Can you imagine any modern treasurer having the temerity to announce an across-the-board 10 per cent rise in income tax rates? Not bleeding likely. Any government that pulled such a stunt would be out of office come the next election.
The government of which Fadden was deputy prime minister under Menzies, went on to hold office for another 20 years. This, to my mind, is clear evidence previous generations were made of sterner stuff and were able to forgo short-term gain for pain if they felt there was a need for it.
That said, the reaction to the Fadden budget was far from positive; particularly in Canberra where the reductions in federal spending were expected to hit hardest.

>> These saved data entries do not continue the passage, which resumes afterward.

(** * Supergraph handler (packages/legacy/handlers/supergraph/src/index.ts)

    A shallow embedding of the [SupergraphHandler] class and of
    [handleSupergraphResponse], with the properties of the loader, of the
    join-graph name map and of the per-subgraph executor options.

    JavaScript strings are modelled as [string] (one [ascii] per code unit),
    [Map<string, string>] and header objects as [gmap string string],
    optional fields ([x?: T], [undefined], [null]) as [option]. *)

From Stdlib Require Import Ascii.
From stdpp Require Import gmap strings list fin_maps pretty.

(** ** JavaScript string primitives used by the handler *)

Module JSString.

(** [s.startsWith(pat)] *)
Fixpoint startsWith (pat s : string) : bool :=
  match pat, s with
  | EmptyString, _ => true
  | String a pat', String b s' =>
      if decide (a = b) then startsWith pat' s' else false
  | String _ _, EmptyString => false
  end.

(** [s.indexOf(pat)]: the position of the first occurrence of [pat] in [s];
    [None] stands for [-1]. *)
Fixpoint indexOf (pat s : string) : option nat :=
  if startsWith pat s then Some 0
  else match s with
       | EmptyString => None
       | String _ s' => S <$> indexOf pat s'
       end.

(** [s.substring(from)] *)
Fixpoint substringFrom (from : nat) (s : string) : string :=
  match from, s with
  | 0, _ => s
  | S n, String _ s' => substringFrom n s'
  | S _, EmptyString => EmptyString
  end.

(** [s.substring(0, to)] *)
Fixpoint substringTo (to : nat) (s : string) : string :=
  match to, s with
  | 0, _ => EmptyString
  | S n, String c s' => String c (substringTo n s')
  | S _, EmptyString => EmptyString
  end.

(** The abstract operation GetSubstitution of ECMA-262 at a match without
    capture groups (the search value is a string, not a regular
    expression).  In the replacement template, [$$] stands for one dollar
    sign, [$&] for the matched text, [$`] for the text before the match and
    [$'] for the text after it; a dollar sign followed by anything else
    (digits and [$<] included, since there are no captures) is copied as it
    is. *)
Fixpoint GetSubstitution (matched preceding following template : string)
  : string :=
  match template with
  | EmptyString => EmptyString
  | String c rest =>
      if decide (c = "$"%char) then
        match rest with
        | String d rest' =>
            if decide (d = "$"%char) then
              String "$" (GetSubstitution matched preceding following rest')
            else if decide (d = "&"%char) then
              matched +:+ GetSubstitution matched preceding following rest'
            else if decide (d = "`"%char) then
              preceding +:+ GetSubstitution matched preceding following rest'
            else if decide (d = "'"%char) then
              following +:+ GetSubstitution matched preceding following rest'
            else String c (GetSubstitution matched preceding following rest)
        | EmptyString => String c EmptyString
        end
      else String c (GetSubstitution matched preceding following rest)
  end.

(** [s.replace(searchValue, replaceValue)] with both arguments strings
    (String.prototype.replace, the branch where [searchValue] has no
    [Symbol.replace] method and [replaceValue] is not callable): only the
    first occurrence is replaced, the replacement goes through
    [GetSubstitution]. *)
Definition replace (s searchValue replaceValue : string) : string :=
  match indexOf searchValue s with
  | None => s
  | Some pos =>
      let preceding := substringTo pos s in
      let following := substringFrom (pos + String.length searchValue) s in
      preceding
        +:+ GetSubstitution searchValue preceding following replaceValue
        +:+ following
  end.

(** [sub] occurs in [s] at offset [k]. *)
Definition occurs_at (sub s : string) (k : nat) : Prop :=
  ∃ pre post, s = pre +:+ sub +:+ post ∧ String.length pre = k.

(** [sub] occurs somewhere in [s]. *)
Definition contains (sub s : string) : Prop :=
  ∃ pre post, s = pre +:+ sub +:+ post.

(** The characters of a string. *)
Fixpoint chars (s : string) : list ascii :=
  match s with
  | EmptyString => []
  | String c s' => c :: chars s'
  end.

End JSString.

Import JSString.

(** ** The part of the GraphQL AST that the handler reads

    Fields the handler never looks at (locations, descriptions, the
    directives of the enum type itself, the contents of list and object
    values, ...) are left out.  The optional
    arrays [values?], [directives?] and [arguments?] are [option]s. *)

Inductive ValueNode : Type :=
  | VariableValue (name : string)
  | IntValue (value : string)
  | FloatValue (value : string)
  | StringValue (value : string)
  | BooleanValue (value : bool)
  | NullValue
  | EnumValue (value : string)
  | ListValue
  | ObjectValue.

Record ArgumentNode : Type := mkArgument {
  arg_name : string;
  arg_value : ValueNode;
}.

Record DirectiveNode : Type := mkDirective {
  dir_name : string;
  dir_arguments : option (list ArgumentNode);
}.

Record EnumValueDefinitionNode : Type := mkEnumValue {
  ev_name : string;
  ev_directives : option (list DirectiveNode);
}.

(** The kinds of top-level definitions other than an enum type. *)
Inductive OtherKind : Type :=
  | SchemaDefinition | ScalarTypeDefinition | ObjectTypeDefinition
  | InterfaceTypeDefinition | UnionTypeDefinition
  | InputObjectTypeDefinition | DirectiveDefinition
  | OperationDefinition | FragmentDefinition | ExtensionDefinition.

Inductive DefinitionNode : Type :=
  | EnumTypeDefinition (name : string)
                       (values : option (list EnumValueDefinitionNode))
  | OtherDefinition (kind : OtherKind) (name : option string).

(** Object identity: [parse] builds a new object on every call
    ([Allocated]); an object handed over by a retrieval collaborator carries
    the identity that collaborator gave it ([Foreign]). *)
Inductive ObjRef : Type :=
  | Allocated (n : nat)
  | Foreign (n : nat).

(** ** JavaScript values and exceptions *)

(** An object as the handler sees it: its identity, its [kind] property
    ([None] when it is missing) and its [definitions].  The declared type of
    every such value is [DocumentNode]; only [kind] tells at run time whether
    it is one. *)
Record DocumentNode : Type := mkDocument {
  doc_ref : ObjRef;
  doc_kind : option string;
  definitions : list DefinitionNode;
}.

(** What [readUrl] and [readFile] may resolve to at run time.  The declared
    type is [string | DocumentNode]; the handler inspects the value, so the
    other shapes are part of the model.  [JSObject] is an object with a
    [definitions] array, a finite tree as the type [DocumentNode] says, which
    [JSON.stringify] renders.  [JSOther] is any other object (a plain
    object, an array, a function, a cyclic structure, an object that holds a
    BigInt): of such a value the handler reads the [kind] property and may
    ask [JSON.stringify] for a rendering, so it carries its identity, its
    [kind] and the outcome of [JSON.stringify].  The handler reads
    [definitions] only of an object of kind [Document]; of a [JSOther] of
    that kind they are [undefined]. *)
Inductive JSONOutcome : Type :=
  | JSONThrows (reason : string)     (* a TypeError: cyclic, a BigInt inside *)
  | JSONText (text : option string). (* the text, or [undefined] *)

Inductive JSValue : Type :=
  | JSUndefined
  | JSNull
  | JSBoolean (b : bool)
  | JSNumber (n : Z)
  | JSBigInt (n : Z)
  | JSString (s : string)
  | JSObject (o : DocumentNode)
  | JSOther (ref : ObjRef) (kind : option string) (json : JSONOutcome).

(** A thrown value: [new Error(message)] and the errors of the libraries,
    the [TypeError] that the engine raises, or any other value, since a
    promise may be rejected with, and [throw] may throw, whatever value
    there is. *)
Inductive Exn : Type :=
  | Error (message : string)
  | TypeError (message : string)
  | Thrown (v : JSValue).

(** [e.message]: the message of an error object; [undefined] on a thrown
    value that is no error object; a [TypeError] on [undefined] and
    [null]. *)
Definition get_message (e : Exn) : Exn + option string :=
  match e with
  | Error m | TypeError m => inr (Some m)
  | Thrown JSUndefined =>
      inl (TypeError "Cannot read properties of undefined (reading 'message')")
  | Thrown JSNull =>
      inl (TypeError "Cannot read properties of null (reading 'message')")
  | Thrown _ => inr None
  end.

(** [v.kind] *)
Definition get_kind (v : JSValue) : Exn + option string :=
  match v with
  | JSUndefined =>
      inl (TypeError "Cannot read properties of undefined (reading 'kind')")
  | JSNull =>
      inl (TypeError "Cannot read properties of null (reading 'kind')")
  | JSObject o => inr (doc_kind o)
  | JSOther _ kind _ => inr kind
  | JSBoolean _ | JSNumber _ | JSBigInt _ | JSString _ => inr None
  end.

(** [v?.kind] *)
Definition get_kind_opt (v : JSValue) : Exn + option string :=
  match v with
  | JSUndefined | JSNull => inr None
  | _ => get_kind v
  end.

(** The line feed of the [\n] escapes in the error messages. *)
Definition LF : string := String (ascii_of_nat 10) EmptyString.

(** ** Configuration (YamlConfig.Handler['supergraph']) *)

(** [Record<string, string>]: header templates and evaluated headers. *)
Abbreviation Headers := (gmap string string).

Record SubgraphConfiguration : Type := mkSubgraphConfiguration {
  sc_name : string;
  sc_endpoint : option string;
  sc_operationHeaders : option Headers;
}.

Record SupergraphConfig : Type := mkConfig {
  cfg_source : string;
  cfg_schemaHeaders : option Headers;
  cfg_operationHeaders : option Headers;
  cfg_batch : option bool;
  cfg_subgraphs : option (list SubgraphConfiguration);
}.

(** The record that the schema assembler passes to [onSubschemaConfig]. *)
Record SubschemaConfig : Type := mkSubschemaConfig {
  ssc_name : string;
  ssc_endpoint : string;
}.

(** ** Collaborators

    Everything the handler imports and calls but does not define: the
    string interpolation package, [isUrl], [readUrl] and [readFile] (the
    outcome of a retrieval as a function of its arguments, so that the
    underlying resource does not change between calls), the text parser of
    graphql-js (what it throws is left open, as for the retrievals), the text
    that [JSON.stringify] makes of a number, of a string and of an object
    shaped as a [DocumentNode], the process environment and the
    request-scoped values, which the handler only passes along. *)
Class RequestTypes : Type := {
  Env : Type;
  Root : Type;
  ReqContext : Type;
  ReqInfo : Type;
  Variables : Type;
}.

Clear evidence of local outrage in what was then very much a government town is provided by the photograph published on page 1 of The Canberra Times on October 5, 1951. It is of a building block, possibly lifted from the construction site of what is now the John Gorton building, and placed outside the offices of the Public Service Board. A person or persons unknown had gone to a great deal of trouble to incise the words ''R.I.P. 10,000 public servants'' into its face.

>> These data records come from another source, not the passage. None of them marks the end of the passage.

(** C1, as the code has it.  A clean dispatcher with a configuration gets
    subscribers among which exactly one, B, is refused by the factory
    (with error E; B is not registered and no other subscriber has its
    UID), while every other group is created.  Then [UpdateSubscriptions]
    returns the failure map that holds B with E and nothing else, and the
    registry is: for the specified UIDs, every one but B's, the
    registrations that were there being the same as before and the new
    ones being made from specified specs; for the other UIDs, exactly the
    earlier registrations whose consumer group failed to close in this
    call (they are kept for a later retry). *)
Theorem UpdateSubscriptions_one_failure d w config S1 B S2 E :
  clean d w →
  SaramaConfig (dispatcherConfig d) = Some config →
  subscribers d !! UID B = None →
  UID B ∉ uids S1 → UID B ∉ uids S2 →
  (∀ tr b c, cgErr (CreateConsumerGroup tr b c ("kafka." +:+ UID B)) = Some E) →
  (∀ tr b c g, g ≠ "kafka." +:+ UID B →
               cgErr (CreateConsumerGroup tr b c g) = None) →
  ∃ d' w' delta,
    UpdateSubscriptions d (S1 ++ B :: S2) w = Ok (d', Some {[B := E]}) w'
    ∧ trace w' = trace w ++ delta
    ∧ (∀ k, k ∈ uids (S1 ++ B :: S2) →
         (is_Some (subscribers d' !! k) ↔ k ≠ UID B))
    ∧ (∀ k sub, k ∈ uids (S1 ++ B :: S2) →
         subscribers d !! k = Some sub → subscribers d' !! k = Some sub)
    ∧ (∀ k sub, subscribers d' !! k = Some sub → subscribers d !! k = None →
         Spec sub ∈ S1 ++ B :: S2 ∧ UID (Spec sub) = k
         ∧ GroupId sub = "kafka." +:+ k)
    ∧ (∀ k sub, k ∉ uids (S1 ++ B :: S2) →
         (subscribers d' !! k = Some sub ↔
          subscribers d !! k = Some sub
          ∧ ∃ err, EvCloseConsumerGroup sub (Some err) ∈ delta)).
Proof.
  intros [Hlock Hclean] Hc HB HB1 HB2 Hfail Hok.
  set (specs := S1 ++ B :: S2).
  destruct (updateAll_total config specs (withLock d true, ∅, ∅) w)
    as ([[d2 act] fl] & w2 & Hloop).
  assert (Hclean2 : cleanRegistry (subscribers d2) w2).
  { eapply updateAll_clean; [|exact Hloop]. done. }
  destruct Hclean2 as (Hkeyed2 & Hclosed2 & Hchans2 & Hdist2).
  pose proof (updateAll_registry _ _ _ _ _ _ _ _ _ _ Hloop)
    as (Hmono & Hout & Hact & Hnew & delta1 & Htr1 & Hev1).
  simpl in Hmono, Hout, Hnew.
  destruct (updateAll_one_failure config (UID B) E specs (withLock d true)
              _ _ _ _ _ _ _ Hfail Hok HB Hloop) as (HB' & Hall & Hfl).
  assert (fl = {[B := E]}) as ->.
  { rewrite Hfl. unfold specs. rewrite foldl_app. simpl.
    rewrite (foldl_failed_other _ _ S1) by done.
    rewrite decide_True by done.
    rewrite (foldl_failed_other _ _ S2) by done. apply insert_empty. }
  set (keys := rangeOrder (length (map_to_list (subscribers d2)).*1)
                 (pick (rangeCount w2)) (map_to_list (subscribers d2)).*1).
  destruct (rangeOrder_keys (subscribers d2) (pick (rangeCount w2)))
    as [Hnd Hkeys]. fold keys in Hnd, Hkeys.
  set (d3 := withConfig d2 (setSubscriberSpecs (dispatcherConfig d2) [])).
  set (w3 := mkWorld (trace w2) (closedChans w2) (nextChan w2)
               (S (rangeCount w2))).
  assert (Hkeyed3 : keyed (subscribers d3)) by done.
  destruct (sweep_total act keys d3 w3) as (d4 & w4 & Hsweep); try done.
  { intros k sub _ _ Hs. by apply Hchans2 in Hs as [_ ?]. }
  destruct (sweep_registry _ _ _ _ _ _ Hkeyed3 Hnd Hsweep)
    as (_ & Hsame & Hsub & _).
  destruct (sweep_world _ _ _ _ _ _ Hkeyed3 Hnd Hsweep)
    as (_ & delta2 & Htr2 & _ & Hfate).
  simpl in Hsame, Hsub, Hfate, Htr2.
  assert (Hact' : ∀ k, k ∈ act ↔ k ∈ uids specs ∧ is_Some (subscribers d2 !! k)).
  { intros k. rewrite Hact. set_solver. }
  exists (withLock d4 false), w4, (delta1 ++ delta2).
  split; [|split; [|split; [|split; [|split]]]].
  - eapply UpdateSubscriptions_run; [exact Hc|done|exact Hloop|exact Hsweep].
  - by rewrite Htr2, Htr1, app_assoc.
  - intros k Hk. simpl. split.
    + intros [sub Hs] ->. apply Hsub in Hs. congruence.
    + intros Hne. apply elem_of_uids in Hk as (s & Hs & <-).
      rewrite Hsame; [by apply Hall|]. right. apply Hact'.
      split; [apply elem_of_uids; eauto|by apply Hall].
  - intros k sub Hk Hs. simpl. apply Hmono in Hs.
    rewrite Hsame; [done|]. right. apply Hact'. eauto.
  - intros k sub Hs Hn. simpl in Hs. apply Hsub in Hs. by apply Hnew.
  - intros k sub Hk. simpl.
    assert (Hna : k ∉ act) by (rewrite Hact'; tauto).
    rewrite <- (Hout _ Hk). split.
    + intros Hs. pose proof (Hsub _ _ Hs) as Hs2. split; [done|].
      assert (Hkk : k ∈ keys) by (apply Hkeys; eauto).
      specialize (Hfate _ _ Hkk Hna Hs2).
      destruct (ConsumerGroup sub) as [h|]; [|destruct Hfate; congruence].
      destruct Hfate as (err & l1 & l2 & -> & _ & Hregs).
      rewrite Hs in Hregs. destruct err as [e|]; [|done].
      exists e. set_solver.
    + intros [Hs2 [e [Hin|Hin]%elem_of_app]].
      * rewrite Forall_forall in Hev1. by apply Hev1 in Hin.
      * assert (Hkk : k ∈ keys) by (apply Hkeys; eauto).
        specialize (Hfate _ _ Hkk Hna Hs2).
        destruct (ConsumerGroup sub) as [h|].
        -- destruct Hfate as (err & l1 & l2 & _ & Huniq & Hregs).
           by rewrite <- (Huniq _ Hin) in Hregs.
        -- destruct Hfate as [_ Hno]. by apply Hno in Hin.
Qed.


(** ** More about teardown *)

Lemma sweepOne_outcome active d sub w :
  (∃ d' w', sweepOne active d sub w = Ok d' w')
  ∨ (sweepOne active d sub w = Panic "close of closed channel" w
     ∧ is_Some (ConsumerGroup sub) ∧ StopChan sub ∈ closedChans w
     ∧ UID (Spec sub) ∉ active).
Proof.
  unfold sweepOne. case_decide as Ha; [left; by eexists _, _|].
  rewrite closeConsumerGroup_unfold.
  destruct (ConsumerGroup sub) as [h|]; [|left; by eexists _, _].
  case_decide; [right; by eauto|]. simpl.
  destruct (CloseGroup _ h); left; by eexists _, _.
Qed.

Lemma sweep_close_answers active keys d w d' w' :
  forRange (sweepOne active) keys d w = Ok d' w' →
  ∃ delta, trace w' = trace w ++ delta ∧ Forall closeAnswer delta.
Proof.
  intros Hrun.
  eapply (forRange_inv
    (λ _ w1, ∃ delta, trace w1 = trace w ++ delta ∧ Forall closeAnswer delta))
    in Hrun; [done| |].
  - intros d1 k sub w1 d2 w2 _ _ (delta & Htr & Hall) Hstep.
    unfold sweepOne in Hstep. case_decide; [munfold; simplify_eq; eauto|].
    rewrite closeConsumerGroup_unfold in Hstep.
    destruct (ConsumerGroup sub) as [h|] eqn:Hh.
    + case_decide; [done|]. simpl in Hstep.
      destruct (CloseGroup _ h) eqn:Hc; simplify_eq; simpl;
        eexists; rewrite Htr, <- app_assoc; (split; [done|]);
        apply Forall_app; (split; [done|]); repeat constructor;
        simpl; eexists _, h; by rewrite Hh, Hc.
    + simplify_eq. simpl. eexists. rewrite Htr, <- app_assoc.
      split; [done|]. apply Forall_app. split; [done|]. by repeat constructor.
  - exists []. by rewrite app_nil_r.
Qed.

(** A registration with a consumer group whose stop channel is already
    closed makes the sweep panic when it is not active. *)
Lemma sweep_panics active keys d w k sub :
  keyed (subscribers d) → k ∈ keys → k ∉ active →
  subscribers d !! k = Some sub → is_Some (ConsumerGroup sub) →
  StopChan sub ∈ closedChans w →
  ∃ w', forRange (sweepOne active) keys d w
        = Panic "close of closed channel" w'.
Proof.
  revert d w. induction keys as [|k0 keys IH];
    intros d w Hkeyed Hk Hna Hs Hh Hc; [by apply elem_of_nil in Hk|].
  simpl. destruct (subscribers d !! k0) as [sub0|] eqn:Hlk.
  - munfold. destruct (sweepOne_outcome active d sub0 w)
      as [(d1 & w1 & Hstep)|(Hstep & _)]; rewrite Hstep; [|by eauto].
    destruct (decide (k0 = k)) as [->|Hne].
    + simplify_eq. unfold sweepOne in Hstep.
      rewrite decide_False in Hstep by by rewrite (Hkeyed _ _ Hs).
      rewrite closeConsumerGroup_unfold in Hstep.
      destruct Hh as [h Hh]. rewrite Hh, decide_True in Hstep by done. done.
    + destruct (sweepOne_registry _ _ _ _ _ _ _ Hkeyed Hlk Hstep)
        as (Hkeyed1 & Hother & _).
      destruct (sweepOne_world _ _ _ _ _ _ _ Hkeyed Hlk Hstep)
        as (_ & _ & _ & Hcl & _).
      apply IH; try done.
      * set_solver.
      * by rewrite Hother.
      * apply Hcl. by left.
  - apply IH; try done. apply elem_of_cons in Hk as [->|?]; [congruence|done].
Qed.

Australia had about 170,000 federal public servants at the time. Total public-sector employment came to just under 600,000.
While on the subject of budgets, it seems timely to remark on some of the great myths that have crept into popular consciousness over the years.
One of these is that cause of the Whitlam government's downfall was a succession of huge budget deficits brought about by reckless spending.
The fact of the matter is that the Whitlam government delivered at least two more budget surpluses than the Rudd/Gillard administration has managed. There is some debate as to whether or not it delivered a third with Labor adviser Stephen Koukalis recently arguing the 1974-75 budget delivered a small surplus of $181 million.
Other sources report a 1974-75 budget deficit of about $2 billion.
The second notable furphy, repeated in the popular press as recently as this week, was that the cuts to the public service initiated by the Howard government in 1996 ''pushed the ACT into recession''.
In what is clearly a case of not letting the facts get in the way of a good story, the hundreds - if not thousands - of writers, commentators and broadcasters who have peddled this line over the years either do not know or do not care that the ACT's gross state product fell off dramatically in 1995 under Paul Keating and actually began to climb again after the 1996 election.
If there is a lesson in all of this it is that perceptions are rarely the reality and that tales grow in the retelling over time. We shape our facts to suit our arguments, not our arguments to suit our facts. It has been ever thus.